Once you get past the title sequence, that is. Though Fincher is a visually inventive director, that opener seems a little obvious, a strange commercial for some sleek product involving leather, oil and hot women, set to Led Zeppelin's "Immigrant Song."

Okay, and then there are several odd product placements, but mostly to prove that Google truly has taken over the world. Still, you have to wonder why a hacker like Lisbeth Salander would spend so much time on a Google homepage. Maybe if you're lucky you could have her in your circle of friends.

Lisbeth (Rooney Mara) actually has no friends, though she does have a foster father that we might consider someone she cares about. Her invisibility and unwillingness to connect on a personal level make her a fantastic investigator. But of course there must be a horrible reason for her distance.

By the time we get to that, it's a throwaway moment, underplayed because the past and present keep colliding with horrible results. The reasons why seem to matter far less than what we're supposed to do about the consequences.

Though Lisbeth is the titular character, reporter Mikael Blomkvist (Daniel Craig) drives the plot. Disgraced in a slander case, the writer finds direction from wealthy industrialist Henrik Vanger (Christopher Plummer).
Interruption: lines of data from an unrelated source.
(** Explain traces tell the truth: for every set of the context, in order,
    the trace carries the verdict evaluation reaches, and the first rule the
    trace marks as matched is the rule that decided it, with that effect; when no
    rule is marked, the set's default posture decided. *)
Theorem explainRow_agrees ctx v i t :
  (∀ s, s ∈ pc_sets ctx → proper_set s) →
  explainRow ctx v !! i = Some t →
  ∃ w, pe_verdicts (evaluateRow ctx v) !! i = Some w ∧
    st_policySet t = sv_policySet w ∧ st_mode t = sv_mode w ∧
    st_verdict t = sv_verdict w ∧
    match find_first rt_matched (st_rules t) with
    | Some r => sv_ruleId w = Some (rt_ruleId r) ∧ st_decidedBy t = rt_ruleId r ∧
                rt_effect r = sv_verdict w
    | None => sv_ruleId w = None ∧ st_decidedBy t = "posture"
    end.
Proof.
  intros Hp. unfold explainRow, evaluateRow, combine.
  destruct (fold_left _ _ _) as [e w0]. cbn [pe_verdicts].
  rewrite list_lookup_fmap. intros (s & Hs & ->)%fmap_Some.
  exists (setVerdictForRow s v). rewrite list_lookup_fmap, Hs. simpl.
  assert (Hps : proper_set s) by (apply Hp; by eapply list_elem_of_lookup_2).
  destruct (proper_set_effects s Hps) as [Hd Ha].
  rewrite find_first_map, find_first_app.
  rewrite !(find_first_ext _ _ _ (λ r _, trace_matched r v)).
  unfold setVerdictForRow.
  destruct (find_first (λ r, sourceRuleMatches r v) (cp_sourceDeny s)) as [r|] eqn:E1; simpl.
  { apply find_first_Some in E1 as [Hr _]. by rewrite (Hd r Hr). }
  destruct (find_first (λ r, sourceRuleMatches r v) (cp_sourceAllow s)) as [r|] eqn:E2; simpl.
  { apply find_first_Some in E2 as [Hr _]. by rewrite (Ha r Hr). }
  done.
Qed.

Lemma explainRow_agrees_witness :
  let ctx := contextOf "co" "k" false 15 [hr_document] in
  ∃ t, explainRow ctx sample_row !! 0 = Some t ∧
    st_decidedBy t = "deny-hr" ∧
    ∃ w, pe_verdicts (evaluateRow ctx sample_row) !! 0 = Some w ∧
      st_verdict t = sv_verdict w.
Proof.
  intros ctx. eexists. split; [reflexivity|]. split; [vm_compute; reflexivity|].
  destruct (explainRow_agrees ctx sample_row 0 _
    ltac:(intros s Hs; left; exists hr_document, 15%Z; apply list_elem_of_singleton in Hs;
          subst; reflexivity) eq_refl)
    as (w & Hw & _ & _ & Hv & _).
  exists w. split; [exact Hw|exact Hv].
Defined.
The cover story Vanger offers is that Mikael will write his biography, but in reality, the old man wants Mikael to solve the mystery of his niece's disappearance decades earlier. To get there, the reporter has to wade through not just dark family secrets, but the family still there and quite happy to be full of darkness.
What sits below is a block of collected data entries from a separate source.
(* ===== verification/ScopeTags.v ===== *)
(** * Scope tags: who may read a row

    [auth/scope-tags.ts] (the tag grammar), [auth/circle-scope.ts] and
    [auth/write-scope.ts] (what the current work acts in), [auth/scope-principal.ts]
    and [auth/scope-visibility.ts] (what a reader holds, the evaluator and the SQL
    fence). The request and job contexts the sources read from are an explicit
    record. *)

From S2P Require Import Prelude Js Regex.
From Stdlib Require Import Ascii.
Local Open Scope string_scope.
Local Open Scope nat_scope.

(** ** The ambient contexts *)

Record Ambient := {
  am_authUserId : option string;                  (* request: the token's user *)
  am_actingCircle : option string;                (* request: the credential's circle *)
  am_scopeTags : list (string * list string);     (* request: the resolved expansions *)
  am_jobCircle : option (list string);            (* job: its re-entered circles *)
  am_writeScope : option (list string);           (* ingest: its declared scope *)
  am_scopeTagsEnabled : bool                      (* SCOPE_TAGS_ENABLED *)
}.

(** ** Circles *)

Definition CIRCLE_NAMESPACE : string := "circle".
Definition circleTag (circleId : string) : string := CIRCLE_NAMESPACE +:+ ":" +:+ circleId.
Definition isCircleTag (tag : string) : bool := starts_with (CIRCLE_NAMESPACE +:+ ":") tag.

(** A scope that may be absent. *)
Definition circleTagsOf (scope : option (list string)) : list string :=
  List.filter isCircleTag (default [] scope).

(** [runInCircle] and [runOutsideCircle]: the context the callback runs in. *)
Definition runOutsideCircle (am : Ambient) : Ambient :=
  {| am_authUserId := am_authUserId am; am_actingCircle := am_actingCircle am;
     am_scopeTags := am_scopeTags am; am_jobCircle := Some [];
     am_writeScope := am_writeScope am; am_scopeTagsEnabled := am_scopeTagsEnabled am |}.

Definition runInCircle (tags : list string) (am : Ambient) : Ambient :=
  let circles := List.filter isCircleTag tags in
  if bool_decide (circles = []) then am
  else {| am_authUserId := am_authUserId am; am_actingCircle := am_actingCircle am;
          am_scopeTags := am_scopeTags am; am_jobCircle := Some circles;
          am_writeScope := am_writeScope am; am_scopeTagsEnabled := am_scopeTagsEnabled am |}.

Definition actingCircleTags (am : Ambient) : list string :=
  match am_jobCircle am with
  | Some fromJob => fromJob
  | None => match truthy (am_actingCircle am) with Some id => [circleTag id] | None => [] end
  end.

Definition withSourceCircles (scope : list string) (sources : list (option (list string))) :
    list string :=
  fold_left (λ out source, add_all out (circleTagsOf source)) sources scope.

(** ** Write scope *)

Definition runWithWriteScope (scope : list string) (am : Ambient) : Ambient :=
  if bool_decide (scope = []) then am
  else {| am_authUserId := am_authUserId am; am_actingCircle := am_actingCircle am;
          am_scopeTags := am_scopeTags am; am_jobCircle := am_jobCircle am;
          am_writeScope := Some scope; am_scopeTagsEnabled := am_scopeTagsEnabled am |}.

Definition ambientWriteScope (am : Ambient) : option (list string) :=
  match am_writeScope am with
  | Some scope => if 0 <? length scope then Some scope else None
  | None => None
  end.

(** ** The tag grammar *)

Definition USER_NAMESPACE : string := "user".
Definition ORG_NAMESPACE : string := "org".
Definition TEAM_NAMESPACE : string := "team".
Definition KNOWN_NAMESPACES : list string :=
  [USER_NAMESPACE; ORG_NAMESPACE; TEAM_NAMESPACE; CIRCLE_NAMESPACE].

Record ParsedTag := { pt_namespace : string; pt_id : string }.

Definition userTag (userId : string) : string := USER_NAMESPACE +:+ ":" +:+ userId.

Definition parseTag (tag : string) : option ParsedTag :=
  match index_of colon tag with
  | None => None
  | Some sep =>
      if (sep =? 0) || (sep =? String.length tag - 1) then None
      else
        let namespace := str_take sep tag in
        if bool_decide (namespace ∈ KNOWN_NAMESPACES)
        then Some {| pt_namespace := namespace; pt_id := str_drop (sep + 1) tag |}
        else None
  end.

Definition scopeForUser (am : Ambient) (userId : option string) : list string :=
  let circles := actingCircleTags am in
  match truthy userId with
  | Some u => userTag u :: circles
  | None =>
      let ambient := default [] (ambientWriteScope am) in
      app ambient (List.filter (λ c, negb (bool_decide (c ∈ ambient))) circles)
  end.

Definition idTail (id : string) : string :=
  match index_of colon id with Some sep => str_drop (sep + 1) id | None => id end.

Definition teamTag (connectionId group : string) : string :=
  TEAM_NAMESPACE +:+ ":" +:+ (idTail connectionId +:+ ":" +:+ group).

Record ParsedTeamTag := { tt_connection : string; tt_group : string }.

Definition parseTeamTag (tag : string) : option ParsedTeamTag :=
  match parseTag tag with
  | None => None
  | Some parsed =>
      if negb (bool_decide (pt_namespace parsed = TEAM_NAMESPACE)) then None
      else
        match index_of colon (pt_id parsed) with
        | None => None
        | Some sep =>
            if (sep =? 0) || (sep =? String.length (pt_id parsed) - 1) then None
            else Some {| tt_connection := str_take sep (pt_id parsed);
                         tt_group := str_drop (sep + 1) (pt_id parsed) |}
        end
  end.

Definition scopeForSource (userId : option string) (connectionId : string)
    (groups : option (list string)) : list string :=
  match truthy userId with
  | Some u => [userTag u]
  | None =>
      match find_first (λ g, 0 <? String.length g) (default [] groups) with
      | None => []
      | Some group => [teamTag connectionId group]
      end
  end.

Definition teamTagsOf (scope : option (list string)) : list string :=
  List.filter (starts_with (TEAM_NAMESPACE +:+ ":")) (default [] scope).

Definition withSourceScope (scope : list string) (sources : list (option (list string))) :
    list string :=
  fold_left (λ out source, add_all out (teamTagsOf source)) sources
    (withSourceCircles scope sources).

(** ** What a reader holds *)

Definition rememberScopeTags (userId : string) (tags : list string) (am : Ambient) : Ambient :=
  {| am_authUserId := am_authUserId am; am_actingCircle := am_actingCircle am;
     am_scopeTags := OMap.set userId tags (am_scopeTags am);
     am_jobCircle := am_jobCircle am; am_writeScope := am_writeScope am;
     am_scopeTagsEnabled := am_scopeTagsEnabled am |}.

Definition boundToActingCircle (am : Ambient) (tags : list string) : list string :=
  let acting := actingCircleTags am in
  if bool_decide (acting = []) then tags
  else app (List.filter (λ t, negb (isCircleTag t)) tags) acting.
With the Vangers, we might have a metaphor for Swedish society; more than one character comments on the overall decline of the culture. But Fincher isn't quite as interested in social commentary as he is the evil men can do.

For a while it seems like that Lisbeth might exist just for that commentary. While Mikael's story unfolds, Lisbeth suffers unrelated trauma. Until finally he realizes he's not just investigating a disappearance; he's on the trail of a serial killer.
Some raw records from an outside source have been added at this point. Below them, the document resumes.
Lemma visited_count (s : EdgeStore) (l : list (string * (string * EdgeRow))) acc :
  (∀ x, x ∈ l → s !! x.2.1 = Some x.2.2) →
  let counted id := ∃ r, s !! id = Some r ∧ (act r).2 = true in
  (∃ C, NoDup C ∧ acc.2 = length C ∧ ∀ id, id ∈ C ↔ id ∈ acc.1 ∧ counted id) →
  let acc' := fold_left (λ acc x, pure_step x.1 acc x.2) l acc in
  ∃ C, NoDup C ∧ acc'.2 = length C ∧ ∀ id, id ∈ C ↔ id ∈ acc'.1 ∧ counted id.
Proof.
  intros Hl counted. revert acc. induction l as [|[doc [j r]] l IH]; intros acc Hacc; [done|]. cbn [fold_left].
  apply IH; [intros x Hx; apply Hl; by right|]. clear IH. unfold pure_step. cbn [fst snd].
  destruct (decide (j ∈ acc.1)) as [Hd|Hd]; [by rewrite bool_decide_eq_true_2|].
  rewrite bool_decide_eq_false_2 by done. destruct (skip doc (j, r)); [done|]. cbn [orb fst snd].
  assert (Hj : s !! j = Some r) by (apply (Hl (doc, (j, r))); by left).
  destruct Hacc as (C & HC & En & Hm). destruct (act r).2 eqn:Ea.
  - exists (j :: C). split; [|split; [cbn; congruence|]].
    + constructor; [|done]. rewrite Hm. by intros [? _].
    + intros id. rewrite !elem_of_cons, Hm. split; [intros [->|[? ?]]|intros [[->|?] ?]]; auto.
      split; [by left|by exists r].
  - exists C. split_and!; [done..|]. intros id. rewrite elem_of_cons, Hm. split; [intros [? ?]; auto|].
    intros [[->|?] Hc]; [|done]. destruct Hc as (r' & Hr' & Ha). congruence.
Qed.
(* ===== verification/DocumentStore.v ===== *)
(** * The document store

    [documents/document-store.service.ts] with [documents/document-purge.util.ts]: a
    document is stored once per text and scope ([contentHash], unique), its chunks beside
    it; what a re-post adds, and what a purge leaves. What sanitizing and redacting make of
    a text, and the hash, are arguments; the triage stamp and what is counted and logged
    are left out. *)

From S2P Require Import Prelude Js Resume FactSlots FactPolicy ScopeTags DocumentMeta DocumentText.
From stdpp Require Import gmap sorting.
From Stdlib Require Import Ascii.
Local Open Scope string_scope.
Local Open Scope nat_scope.

(** ** Rows *)

Record DocumentRow := {
  dn_kind : string;
  dn_originUri : option string;
  dn_title : option string;
  dn_contentHash : string;
  dn_charLen : nat;
  dn_chunkCount : nat;
  dn_hasContent : bool;
  dn_vertical : string;
  dn_recorder : option string;
  dn_occurredAt : Z;
  dn_meta : option Bag;
  dn_status : string;
  dn_userId : option string;
  dn_scope : list string
}.

(** A row as the pipeline sees it. *)
Record StoredDocument := {
  sd_id : string;
  sd_kind : string;
  sd_contentHash : string;
  sd_charLen : nat;
  sd_chunkCount : nat;
  sd_hasContent : bool;
  sd_vertical : string;
  sd_recorder : option string;
  sd_occurredAt : Z;
  sd_status : string;
  sd_userId : option string;
  sd_circles : option (list string);
  sd_teams : option (list string);
  sd_meta : option Bag
}.

Record IngestDocumentDto := {
  id_kind : string;
  id_originUri : option string;
  id_title : option string;
  id_text : string;
  id_vertical : string;
  id_recorder : option string;
  id_occurredAt : Z;
  id_meta : option Bag;
  id_userId : option string;
  id_storeContent : option bool
}.

(** The documents, their chunks, the facts committed from them, and who is in which circle. *)
Record DocStore := {
  st_docs : gmap string DocumentRow;
  st_chunks : gmap string (list DocumentChunk);
  st_facts : FactDb;
  st_members : list (string * string)
}.

Definition with_docs (m : gmap string DocumentRow) (s : DocStore) : DocStore :=
  {| st_docs := m; st_chunks := st_chunks s; st_facts := st_facts s; st_members := st_members s |}.
Definition with_chunks (m : gmap string (list DocumentChunk)) (s : DocStore) : DocStore :=
  {| st_docs := st_docs s; st_chunks := m; st_facts := st_facts s; st_members := st_members s |}.
Definition with_doc_facts (db : FactDb) (s : DocStore) : DocStore :=
  {| st_docs := st_docs s; st_chunks := st_chunks s; st_facts := db; st_members := st_members s |}.

(** [Array.isArray(scope) && tags.length > 0 ? { tags } : {}] *)
Definition some_tags (tags : list string) : option (list string) := if 0 <? length tags then Some tags else None.

Definition mapDoc (kv : string * DocumentRow) : StoredDocument :=
  let r := kv.2 in
  {| sd_id := kv.1; sd_kind := dn_kind r; sd_contentHash := dn_contentHash r; sd_charLen := dn_charLen r;
     sd_chunkCount := dn_chunkCount r; sd_hasContent := dn_hasContent r; sd_vertical := dn_vertical r;
     sd_recorder := truthy (dn_recorder r); sd_occurredAt := dn_occurredAt r; sd_status := dn_status r;
     sd_userId := truthy (dn_userId r); sd_circles := some_tags (circleTagsOf (Some (dn_scope r)));
     sd_teams := some_tags (teamTagsOf (Some (dn_scope r))); sd_meta := dn_meta r |}.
The film's tag line implying you use evil to fight evil is misleading. Though Lisbeth may be crazy, her violence may also be perfectly justified. In fact, as horrific and terrible as her vengeance can be, the audience kind of wants it to happen. In a society as corrupt as the one presented here, who can judge?

As in Fincher's earlier darker works like Seven and Zodiac, we get enough of the violence to fill in the blanks. In a few places here, he pushes a little further than is comfortable, but balances it with reassuring shots of the ice and snow. On second thought, that isn't quite reassuring.

But that's part of the point. Good may not quite triumph, but it can still happen. Unfortunately, it can also get buried deep in the awfulness of people being unrestrained. Thus things get messy, like the thread of this film's plot, but that's a carryover from the novel.

The Girl With The Dragon Tattoo is riveting – and take comfort that none of the crimes do actually involve rivets. But it's dark fare, not a date movie, and not for those who refuse to believe there's an abyss to even peer into.

Of course you know what's peering back. And it doesn't have a tattoo.